Data to use –

(* ===== verification/CalibContext.v ===== *)
(** * The calibration context (modules/calibration/src/overlay/Calibration.h,
      Calibration.cpp, VRState.cpp, core/src/overlay/DeviceFilters.cpp)

    What the overlay keeps between ticks, as one record over the overlay's send
    caches (CalibScan.v) and the calculator (CalibCalc.v); the steps of a tick
    as a state monad whose steps may return from the tick or throw; the device
    list, the poses, sample collection with its paired-motion, latency and
    rigidity windows, the buffer size, and starting and ending a calibration.
    Log lines are left out; saving the profile is recorded with what was saved. *)

From S2P Require Import Prelude Floats Shmem Isometry FallbackTable InputConfig PoseProvider Driver Detectors Filters CalibSolve CalibCalc CalibRest CalibScan.
From stdpp Require Import gmap.
Open Scope fl_scope.

(** ** Devices *)

Record StandbyDevice := mkStandby { sb_trackingSystem : list byte; sb_model : list byte; sb_serial : list byte }.

(** [vr::DriverPose_t] with its tracking result. *)
Record DevPose := mkDevPose { dv_pose : DriverPose; dv_result : Z }.
Definition Running_OK : Z := 200.
Definition zero_q : Quaterniond := Q4 fzero fzero fzero fzero.
(** As [memset] leaves it. *)
Definition zero_pose : DevPose :=
  mkDevPose (mkDP fzero zero_q v_zero zero_q v_zero v_zero v_zero v_zero v_zero false false) 0.

Definition pose_ok (d : DevPose) : bool := poseIsValid (dv_pose d) && (dv_result d =? Running_OK)%Z.
Definition pose_live (d : DevPose) : bool :=
  poseIsValid (dv_pose d) && PoseProvider.deviceIsConnected (dv_pose d) && (dv_result d =? Running_OK)%Z.

Record AugmentedPose := mkAugPose { ap_deviceId : Z; ap_sample_time : Z; ap_pose : DevPose }.

(** What one call of a tick or of a button finds around it. *)
Record Env := mkEnv {
  e_vrReady : bool;                        (* vr::VRSystem() *)
  e_time : double; e_now : double;         (* the tick's argument, and glfwGetTime *)
  e_vr : VR; e_role : nat -> Z;            (* controller roles *)
  e_answered : nat -> bool;                (* the driver *)
  e_newPoses : option (list AugmentedPose); (* None: the segment is not open *)
  e_errSeries : list (double * double);    (* Metrics::error_currentCal *)
  e_qpcFreq : Z;
  e_axes : Z -> float * float }.           (* trackpad and trigger of a controller *)

(** ** Settings: what the user sets and a tick only reads *)

Inductive LockMode := LockOff | LockOn | LockAuto.
Inductive Speed := FAST | SLOW | VERY_SLOW | AUTO.
#[export] Instance Speed_eqdec : EqDecision Speed.
Proof. solve_decision. Defined.

Record Settings := mkSettings {
  referenceStandby : StandbyDevice; targetStandby : StandbyDevice;
  lockRelativePositionMode : LockMode; calibrationSpeed : Speed; jitterThreshold : float;
  requireTriggerPressToApply : bool; ignoreOutliers : bool; enableStaticRecalibration : bool;
  continuousCalibrationThreshold : float; maxRelativeErrorThreshold : float;
  continuousCalibrationOffset : Vector3d;
  targetLatencyOffsetMs : double; latencyAutoDetect : bool; useGccPhatLatency : bool;
  useCusumGeometryShift : bool; useVelocityAware : bool; useTukey : bool; useBlendFilter : bool;
  useLegacy : bool; useUpstream : bool;
  restLockedYawEnabled : bool; predictiveRecoveryEnabled : bool; reanchorChiSquareEnabled : bool;
  baseStationDriftCorrectionEnabled : bool; calibrationPaused : bool }.

(** ** State *)

(** The windows sample collection feeds. *)
Record Sampling := mkSampling {
  pairedMotionPosSeeded : bool; pairedMotionPrevRefPos : Vector3d; pairedMotionPrevTgtPos : Vector3d;
  pairedMotionMismatchCount : Z;
  refSpeedHistory : list double; targetSpeedHistory : list double; speedSampleTimes : list double;
  autoLockHistory : list Affine; autoLockEffectivelyLocked : bool;
  jitterRef_last : double; jitterTarget_last : double }.

#[export] Instance sampling_settable : Settable Sampling := fun s =>
  mkSampling (pairedMotionPosSeeded s) (pairedMotionPrevRefPos s) (pairedMotionPrevTgtPos s) (pairedMotionMismatchCount s)
    (refSpeedHistory s) (targetSpeedHistory s) (speedSampleTimes s) (autoLockHistory s) (autoLockEffectivelyLocked s)
    (jitterRef_last s) (jitterTarget_last s).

Work instructions – Starting at the top of the data above, repeat every line exactly until the line containing "as a state monad" has been given, then stop.

Response box –
(* ===== verification/CalibContext.v ===== *)
(** * The calibration context (modules/calibration/src/overlay/Calibration.h,
      Calibration.cpp, VRState.cpp, core/src/overlay/DeviceFilters.cpp)

    What the overlay keeps between ticks, as one record over the overlay's send
    caches (CalibScan.v) and the calculator (CalibCalc.v); the steps of a tick
    as a state monad whose steps may return from the tick or throw; the device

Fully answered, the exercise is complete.